(INPUT DATA begins)

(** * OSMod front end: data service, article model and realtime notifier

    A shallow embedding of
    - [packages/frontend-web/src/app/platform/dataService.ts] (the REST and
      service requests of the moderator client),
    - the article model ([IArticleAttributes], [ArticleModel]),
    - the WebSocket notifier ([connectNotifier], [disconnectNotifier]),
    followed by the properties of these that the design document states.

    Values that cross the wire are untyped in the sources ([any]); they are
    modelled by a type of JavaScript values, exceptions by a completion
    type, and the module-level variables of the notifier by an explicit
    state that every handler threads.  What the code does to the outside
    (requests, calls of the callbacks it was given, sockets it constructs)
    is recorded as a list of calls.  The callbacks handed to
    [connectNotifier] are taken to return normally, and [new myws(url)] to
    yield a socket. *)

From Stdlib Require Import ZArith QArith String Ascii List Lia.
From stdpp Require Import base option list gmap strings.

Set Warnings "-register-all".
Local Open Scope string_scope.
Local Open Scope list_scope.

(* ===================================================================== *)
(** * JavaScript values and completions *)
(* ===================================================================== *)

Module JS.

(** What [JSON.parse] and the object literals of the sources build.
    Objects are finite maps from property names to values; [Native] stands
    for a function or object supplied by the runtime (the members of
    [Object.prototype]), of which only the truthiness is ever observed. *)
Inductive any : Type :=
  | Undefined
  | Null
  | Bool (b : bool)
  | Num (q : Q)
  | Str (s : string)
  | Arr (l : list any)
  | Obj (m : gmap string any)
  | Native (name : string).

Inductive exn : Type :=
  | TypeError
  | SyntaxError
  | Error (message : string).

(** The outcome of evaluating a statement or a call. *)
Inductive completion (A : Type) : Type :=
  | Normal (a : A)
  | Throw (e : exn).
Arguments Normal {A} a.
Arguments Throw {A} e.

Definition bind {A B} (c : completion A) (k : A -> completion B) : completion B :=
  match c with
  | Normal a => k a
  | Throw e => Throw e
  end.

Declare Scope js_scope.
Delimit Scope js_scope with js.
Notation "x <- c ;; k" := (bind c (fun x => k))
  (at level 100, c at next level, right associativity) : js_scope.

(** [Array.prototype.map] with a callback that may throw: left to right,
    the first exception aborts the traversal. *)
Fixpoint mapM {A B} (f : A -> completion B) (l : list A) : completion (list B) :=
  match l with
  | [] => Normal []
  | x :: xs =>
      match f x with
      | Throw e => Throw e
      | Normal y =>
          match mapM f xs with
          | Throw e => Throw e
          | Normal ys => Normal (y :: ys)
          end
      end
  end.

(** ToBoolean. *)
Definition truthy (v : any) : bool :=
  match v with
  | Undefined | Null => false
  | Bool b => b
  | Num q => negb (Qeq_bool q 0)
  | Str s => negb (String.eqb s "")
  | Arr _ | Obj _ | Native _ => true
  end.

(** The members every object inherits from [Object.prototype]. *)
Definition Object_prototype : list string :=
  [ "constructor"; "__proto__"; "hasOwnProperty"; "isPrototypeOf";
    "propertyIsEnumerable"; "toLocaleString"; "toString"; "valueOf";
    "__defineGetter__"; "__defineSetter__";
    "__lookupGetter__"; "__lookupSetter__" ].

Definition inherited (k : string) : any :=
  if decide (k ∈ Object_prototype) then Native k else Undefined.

(INPUT DATA ends)
(INPUT DATA begins)

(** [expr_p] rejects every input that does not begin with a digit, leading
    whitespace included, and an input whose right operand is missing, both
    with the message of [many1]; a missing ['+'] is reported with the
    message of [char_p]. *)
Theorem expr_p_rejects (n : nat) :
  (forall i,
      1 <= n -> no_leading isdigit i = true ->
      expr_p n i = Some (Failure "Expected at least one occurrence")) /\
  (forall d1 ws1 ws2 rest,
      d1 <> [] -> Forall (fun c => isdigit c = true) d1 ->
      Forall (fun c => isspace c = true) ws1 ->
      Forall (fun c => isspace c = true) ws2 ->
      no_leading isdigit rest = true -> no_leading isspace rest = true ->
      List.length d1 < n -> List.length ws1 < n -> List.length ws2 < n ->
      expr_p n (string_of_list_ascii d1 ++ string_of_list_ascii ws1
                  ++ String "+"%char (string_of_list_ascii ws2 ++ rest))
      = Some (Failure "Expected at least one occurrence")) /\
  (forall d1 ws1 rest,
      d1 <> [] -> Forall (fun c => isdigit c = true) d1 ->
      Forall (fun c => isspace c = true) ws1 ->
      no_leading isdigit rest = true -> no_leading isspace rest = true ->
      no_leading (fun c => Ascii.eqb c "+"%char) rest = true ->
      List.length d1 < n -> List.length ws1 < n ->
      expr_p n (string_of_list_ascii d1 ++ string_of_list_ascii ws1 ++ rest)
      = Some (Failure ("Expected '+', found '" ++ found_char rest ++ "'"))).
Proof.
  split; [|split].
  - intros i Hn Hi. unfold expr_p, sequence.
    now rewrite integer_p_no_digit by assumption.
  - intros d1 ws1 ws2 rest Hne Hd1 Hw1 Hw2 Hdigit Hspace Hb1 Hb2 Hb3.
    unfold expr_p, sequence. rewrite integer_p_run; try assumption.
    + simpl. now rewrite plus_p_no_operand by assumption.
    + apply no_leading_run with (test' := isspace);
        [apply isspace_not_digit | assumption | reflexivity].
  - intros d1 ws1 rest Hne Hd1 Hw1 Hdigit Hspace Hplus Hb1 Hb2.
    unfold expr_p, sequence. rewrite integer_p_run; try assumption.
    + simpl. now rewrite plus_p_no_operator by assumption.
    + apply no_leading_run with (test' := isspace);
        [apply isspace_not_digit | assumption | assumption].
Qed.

(INPUT DATA ends)

### TASK TO COMPLETE
Could you write out, exactly as they stand, only the lines above that begin at the line with "(** ToBoolean. *)" and stop after the line with "(** The members"?

### RESPONSE FOR THIS EXERCISE
(** ToBoolean. *)
Definition truthy (v : any) : bool :=
  match v with
  | Undefined | Null => false
  | Bool b => b
  | Num q => negb (Qeq_bool q 0)
  | Str s => negb (String.eqb s "")
  | Arr _ | Obj _ | Native _ => true
  end.

(** The members every object inherits from [Object.prototype]. *)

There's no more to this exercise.